• TASK REQUIREMENTS:
The lines to reproduce run from the first one below to the line containing "defer_mutation client_seq wait ;;;", both included. Reproduce them exactly and nothing else.

BEGIN THE RECORDS

(** [Some tt] is the permit; [None] means the mutation was deferred here. *)
Definition mutation_permit (patch : MutationPatch) : M (option unit) :=
  let client_seq := mp_client_seq patch in
  let deferral wait : M (option unit) :=
    defer_mutation client_seq wait ;;;
    modify (fun s => set_deferred (<[client_seq := retry_ms wait]> (st_deferred s)) s) ;;;
    ret None in
  permit <- reader_permit ;;;
  match permit with
  | Some wait => deferral wait
  | None =>
      metered <- allow_mutation_bytes ;;;
      match metered with Some wait => deferral wait | None => ret (Some tt) end
  end.

(** ** Provenance *)

(** The owned original's writer, frontier, entry hash and predecessor. *)
Definition original_of_row (row : WriterRow) (provenance : Provenance) (raw : bytes) :
    Z * Z * bytes * bytes :=
  let previous := head_or_genesis (row_head row) in
  (row_writer row, u64_or_zero (row_frontier row),
   entry_hash previous (pv_seq provenance) raw, previous).

Definition provenance_original (provenance : Provenance) (raw : bytes) (caller : Caller)
    (session_id : bytes) : M (option (Z * Z * bytes * bytes)) :=
  let user_id := pr_identity caller in
  let bind_session := match user_id with None => Some session_id | Some _ => None end in
  match pv_writer provenance with
  | Number number =>
      row <- lift_wt (db_access (fun f =>
        writer_by_number f (i64_or_max number) user_id bind_session)) ;;;
      ret ((fun row => original_of_row row provenance raw) <$> row)
  | Device key =>
      row <- lift_wt (db_access (fun f => writer_by_key f key)) ;;;
      match row with
      | Some row =>
          if same_account (row_user_id row) user_id
          then ret (Some (original_of_row row provenance raw)) else ret None
      | None =>
          match user_id with
          | None => ret None
          | Some user =>
              if negb has_enrolment then ret None
              else
                record <- ask (fun q => key_record q (Some user) key) ;;;
                record <- of_result (map_err (fun _ =>
                  SProtocol "the enrolment store did not answer") record) ;;;
                match record with
                | None => ret None
                | Some record =>
                    if kr_revoked record then ret None
                    else
                      lift_wt (db_access (fun f => insert_device_writer f (Some user) key)) ;;;
                      row <- lift_wt (db_access (fun f => writer_by_key f key)) ;;;
                      ret ((fun row => original_of_row row provenance raw) <$> row)
                end
          end
      end
  end.

(** ** New writes *)

Definition answer_write (outcome : Result WriteOutcome WriteError) (seq : Z)
    (settle : SettleSpec) : M unit :=
  match outcome with
  | Ok WoApplied => modify (set_indeterminate None) ;;; ack seq
  | Ok (WoConflict table server_row _ _ _) =>
      modify (set_indeterminate None) ;;; send (FMutationConflict seq table server_row)
  | Ok (WoSettled settlement) =>
      modify (set_indeterminate None) ;;;
      st <- get_state ;;;
      outcome <- recorded_outcome (st_principal st) settle settlement ;;;
      answer_outcome seq outcome
  | Err WUnauthorized => settle_and_refuse settle RUnauthorized
  | Err (WMaterializer err) => settle_and_refuse settle (reject_reason err)
  | Err (WBackend detail) => settle_and_refuse settle (ROther detail)
  | Err WFrontier | Err (WTransient _) =>
      modify (set_indeterminate (Some seq)) ;;; reject_indeterminate seq
  end.

Definition spec_with_original (settle : SettleSpec) (o : Z * Z * bytes * bytes) : SettleSpec :=
  {| ss_writer := ss_writer settle; ss_seq := ss_seq settle;
     ss_entry_hash := ss_entry_hash settle; ss_previous_hash := ss_previous_hash settle;
     ss_path := ss_path settle; ss_original := Some o |}.

(** The apply of a new write whose original, if it has one, is in [settle]. *)
Definition apply_new_write (patch : MutationPatch) (seq : Z) (settle : SettleSpec) : M unit :=
  st <- get_state ;;;
  match plan_write (mp_patchset_zstd patch) with
  | Err err => settle_and_refuse settle (reject_reason err)
  | Ok plan =>
      verdict <- every_op_authorized (wp_ops plan) (st_principal st) ;;;
      match verdict with
      | Denied => settle_and_refuse settle RUnauthorized
      | Undetermined =>
          modify (set_indeterminate (Some seq)) ;;; reject_indeterminate seq
      | Allowed =>
          permit <- mutation_permit patch ;;;
          match permit with
          | None => ret tt
          | Some _ =>
              outcome <- commit_with_retry (st_principal st) plan (mp_patchset_zstd patch) settle ;;;
              answer_write outcome seq settle
          end
      end
  end.

(** A copy whose original already settled: its stored outcome, a pruned one
    standing applied, settles this copy. *)
Definition settle_copy (settle : SettleSpec) (orig_writer oseq seq : Z) : M unit :=
  stored <- lift_wt (db_access (fun f => settled_row f orig_writer oseq)) ;;;
  st <- get_state ;;;
  outcome <- match stored with
             | None => ret Applied
             | Some row =>
                 (if decide (sr_path row <> Direct)
                  then note_write (st_session_id st) (st_principal st) WriteRedelivered
                         (ss_writer settle) seq (sr_path row) Direct
                  else ret tt) ;;;
                 parse_outcome (sr_outcome row)
             end ;;;
  settlement <- lift_wt (db_access (fun f => settle_refusal f settle outcome)) ;;;
  outcome <- recorded_outcome (st_principal st) settle settlement ;;;
  answer_outcome seq outcome.

Definition new_write (header : MutationHeader) (patch : MutationPatch) (seq : Z)
    (raw : bytes) (writer_row : WriterRow) : M unit :=
  let previous := head_or_genesis (row_head writer_row) in
  let settle := {| ss_writer := row_writer writer_row; ss_seq := seq;
                   ss_entry_hash := entry_hash previous seq raw;
                   ss_previous_hash := previous; ss_path := Direct; ss_original := None |} in
  match mh_provenance header with
  | None => apply_new_write patch seq settle
  | Some provenance =>
      st <- get_state ;;;
      original <- provenance_original provenance raw (st_principal st) (st_session_id st) ;;;
      match original with
      | None => apply_new_write patch seq settle
      | Some (orig_writer, orig_frontier, orig_hash, orig_previous) =>
          if pv_seq provenance <=? orig_frontier
          then settle_copy settle orig_writer (pv_seq provenance) seq
          else if pv_seq provenance =? orig_frontier + 1
          then apply_new_write patch seq
                 (spec_with_original settle
                    (orig_writer, pv_seq provenance, orig_hash, orig_previous))
          else
            ignore (send (FFatalError (SequenceGap (orig_frontier + 1) (pv_seq provenance)))) ;;;
            fail (SProtocol ("a provenance sequence " +:+ pretty (pv_seq provenance)
              +:+ " past the original frontier " +:+ pretty orig_frontier))
      end
  end.

(** ** The handler *)

Definition admit_mutation (header : MutationHeader) (patch : MutationPatch) : M bool :=
  if decide (mh_client_seq header <> mp_client_seq patch) then
    reject (mp_client_seq patch) (ROther "mutation header and patch client_seq disagree") ;;;
    ret false
  else ret true.

(** [deferred.range(lo..hi).map(|(_, ms)| *ms).min()]. *)
Definition min_deadline (deferred : gmap Z Z) (lo hi : Z) : option Z :=
  foldr (fun p acc =>
      if (lo <=? p.1) && (p.1 <? hi)
      then Some (match acc with Some m => Z.min p.2 m | None => p.2 end) else acc)
    None (map_to_list deferred).

(** A patch the byte window could never hold. *)
Definition oversized (patch : MutationPatch) : option Z :=
  match mutation_limit with
  | Some limit =>
      if decide (limit < Z.of_nat (length (mp_patchset_zstd patch))) then Some limit else None
  | None => None
  end.

(** The answer to a sequence past the frontier's successor. *)
Definition past_frontier (client_seq frontier : Z) : M unit :=
  st <- get_state ;;;
  if match st_indeterminate st with Some u => u <? client_seq | None => false end
  then reject_indeterminate client_seq
  else
    match min_deadline (st_deferred st) (frontier + 1) client_seq with
    | Some retry_after_ms =>
        modify (fun s => set_deferred (<[client_seq := retry_after_ms]> (st_deferred s)) s) ;;;
        defer_mutation client_seq (from_millis retry_after_ms)
    | None =>
        ignore (send (FFatalError (SequenceGap (frontier + 1) client_seq))) ;;;
        modify set_closing
    end.

Definition frontier_write (header : MutationHeader) (patch : MutationPatch) (raw : bytes)
    (writer_row : WriterRow) : M unit :=
  let client_seq := mp_client_seq patch in
  match oversized patch with
  | Some limit =>
      let previous := head_or_genesis (row_head writer_row) in
      settle_and_refuse
        {| ss_writer := row_writer writer_row; ss_seq := client_seq;
           ss_entry_hash := entry_hash previous client_seq raw;
           ss_previous_hash := previous; ss_path := Direct; ss_original := None |}
        (ROther ("mutation of " +:+ pretty (Z.of_nat (length (mp_patchset_zstd patch)))
           +:+ " bytes exceeds the " +:+ pretty limit +:+ " byte window"))
  | None =>
      answered <- attempt (new_write header patch client_seq raw writer_row) ;;;
      refreshed <- refresh_writer_row ;;;
      match refreshed with
      | Err (WTransient _) | Err WFrontier | Ok _ => of_result answered
      | Err err => fail (SWriteTarget (WriteError_detail err))
      end
  end.

Definition handle_mutation (patch : MutationPatch) : M unit :=
  let client_seq := mp_client_seq patch in
  st <- get_state ;;;
  modify (set_header None) ;;;
  match st_pending_header st with
  | None => fail (SProtocol "mutation patch arrived without a preceding header")
  | Some header =>
      admitted <- admit_mutation header patch ;;;
      if negb admitted then ret tt
      else if match st_writer_row st with None => true | Some _ => false end then
        ignore (send (FFatalError (ProtocolViolation "a write before the device writer bound"))) ;;;
        fail (SProtocol "a write before the device writer bound")
      else
        refreshed <- refresh_writer_row_with_retry ;;;
        match refreshed with
        | Err (WTransient _) | Err WFrontier =>
            modify (set_indeterminate (Some client_seq)) ;;; reject_indeterminate client_seq
        | Err err => fail (SWriteTarget (WriteError_detail err))
        | Ok _ =>
            st <- get_state ;;;
            match st_writer_row st with
            | None => fail (SProtocol "the writer row did not stand")
            | Some writer_row =>
                let frontier := u64_or_zero (row_frontier writer_row) in
                match decompress (mp_patchset_zstd patch) with
                | Err err =>
                    ignore (send (FFatalError
                      (ProtocolViolation ("mutation envelope: " +:+ err)))) ;;;
                    fail (SProtocol "a mutation envelope does not decompress")
                | Ok raw =>
                    if client_seq <=? frontier
                    then redelivered (row_writer writer_row) client_seq raw
                    else if frontier + 1 <? client_seq
                    then past_frontier client_seq frontier
                    else frontier_write header patch raw writer_row
                end
            end
        end
  end.
End Mutation.
(* ===== verification/Answers.v ===== *)
(** Every answer of the mutation path is what the record says: the invariant
    [handle_mutation] keeps whatever other sessions do and whatever fails, and
    the soundness of the frames it sends. *)

From stdpp Require Import base list numbers option strings gmap sets.
From S2P Require Import Prelude Wire Chain Backoff Plan WriterStore WriteTarget Settlement.
From S2P Require Import Session Mutation.
Open Scope Z_scope.

Section Answers.
Context {CT : Catalog} {DP : Deployment} {SHA : Sha256} {SV : Services}.
Context (init : App).

(** ** The world's invariant *)

(** A cached writer row is one the tables held: the writer still stands, its
    frontier has not gone back, and its head moved only with it. *)
Definition row_ok (db : Db) (row : WriterRow) : Prop :=
  exists r, db_writers db !! row_writer row = Some r /\
    wr_device_key r = row_device_key row /\ wr_user_id r = row_user_id row /\
    0 <= row_frontier row <= wr_frontier r /\
    (row_frontier row = wr_frontier r -> row_head row = wr_head r).

Definition world_ok (w : World) : Prop :=
  db_ok init (w_db w) /\
  forall row, st_writer_row (w_state w) = Some row -> row_ok (w_db w) row.

(** The record of [key], if it still stands, carries outcome [o]. *)
Definition says (db : Db) (key : Z * Z) (o : SettledOutcome) : Prop :=
  forall row, db_settled db !! key = Some row ->
    outcome_from_json (sr_outcome row) = Ok o \/ sr_outcome row = outcome_json o.

(** [key] is covered by its writer's frontier, and [o] is its record's outcome
    or the refusal of a fork. *)
Definition answered (key : Z * Z) (o : SettledOutcome) (db : Db) : Prop :=
  below db key /\ (o = Rejected RForked \/ says db key o).

(** A frame that answers [key]: an acknowledgement, a final refusal or a
    conflict states the record; an indeterminate refusal and a deferral promise
    nothing; a fatal error ends the connection. *)
Definition sound (db : Db) (key : Z * Z) (f : Frame) : Prop :=
  match f with
  | FMutationApplied s => s = key.2 /\ answered key Applied db
  | FMutationReject s reason =>
      s = key.2 /\ (reason = RIndeterminate \/ answered key (Rejected reason) db)
  | FMutationConflict s t _ =>
      s = key.2 /\ exists vc cols vals, answered key (Conflict t vc cols vals) db
  | FRateLimitedFrame related _ => related = Some key.2
  | FFatalError _ => True
  | FWriterAnswer _ _ => False
  end.

(** What a handler does to the world: the invariant and the tables' order are
    kept, the writer and the registry of live sessions stay, and every new
    frame is sound. *)
Record Ev (key : Z * Z) (w w' : World) : Prop := {
  ev_ok : world_ok w';
  ev_le : db_le (w_db w) (w_db w');
  ev_writer_row : forall row, st_writer_row (w_state w) = Some row ->
    exists row', st_writer_row (w_state w') = Some row' /\ row_writer row' = row_writer row;
  ev_sessions : w_writer_sessions w' = w_writer_sessions w;
  ev_frames : exists new, w_out w' = w_out w ++ new /\ Forall (sound (w_db w') key) new;
}.

Lemma says_mono db db' key o :
  db_le db db' -> below db key -> says db key o -> says db' key o.
Proof. intros (_ & _ & _ & Hs) Hb Hsay row Hrow. apply Hsay. by apply Hs. Qed.

Lemma answered_mono key o db db' : db_le db db' -> answered key o db -> answered key o db'.
Proof.
  intros Hle [Hb Hs]. split; [by eapply below_mono|].
  destruct Hs as [?|?]; [by left|right; by eapply says_mono].
Qed.

Lemma sound_mono key db db' f : db_le db db' -> sound db key f -> sound db' key f.
Proof.
  intros Hle. destruct f; simpl; try done.
  - intros [? ?]. eauto using answered_mono.
  - intros [? [?|?]]; eauto using answered_mono.
  - intros (? & vc & cols & vals & ?). split; [done|]. eauto using answered_mono.
Qed.

Lemma row_ok_mono db db' row : db_le db db' -> row_ok db row -> row_ok db' row.
Proof.
  intros (Hw & _) (r & Hr & Hk & Hu & Hf & Hh).
  apply Hw in Hr as (r' & Hr' & (Eu & _ & Ek & Hle & Hhd & _)).
  exists r'. split_and!; [done|congruence|congruence|lia|lia|].
  intros E. rewrite Hhd by lia. apply Hh. lia.
Qed.

Lemma Ev_refl key w : world_ok w -> Ev key w w.
Proof. intros. split; [done|done|eauto|done|]. exists []. by rewrite app_nil_r. Qed.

END THE RECORDS

• RESPONSE TO THIS EXERCISE:
(** [Some tt] is the permit; [None] means the mutation was deferred here. *)
Definition mutation_permit (patch : MutationPatch) : M (option unit) :=
  let client_seq := mp_client_seq patch in
  let deferral wait : M (option unit) :=
    defer_mutation client_seq wait ;;;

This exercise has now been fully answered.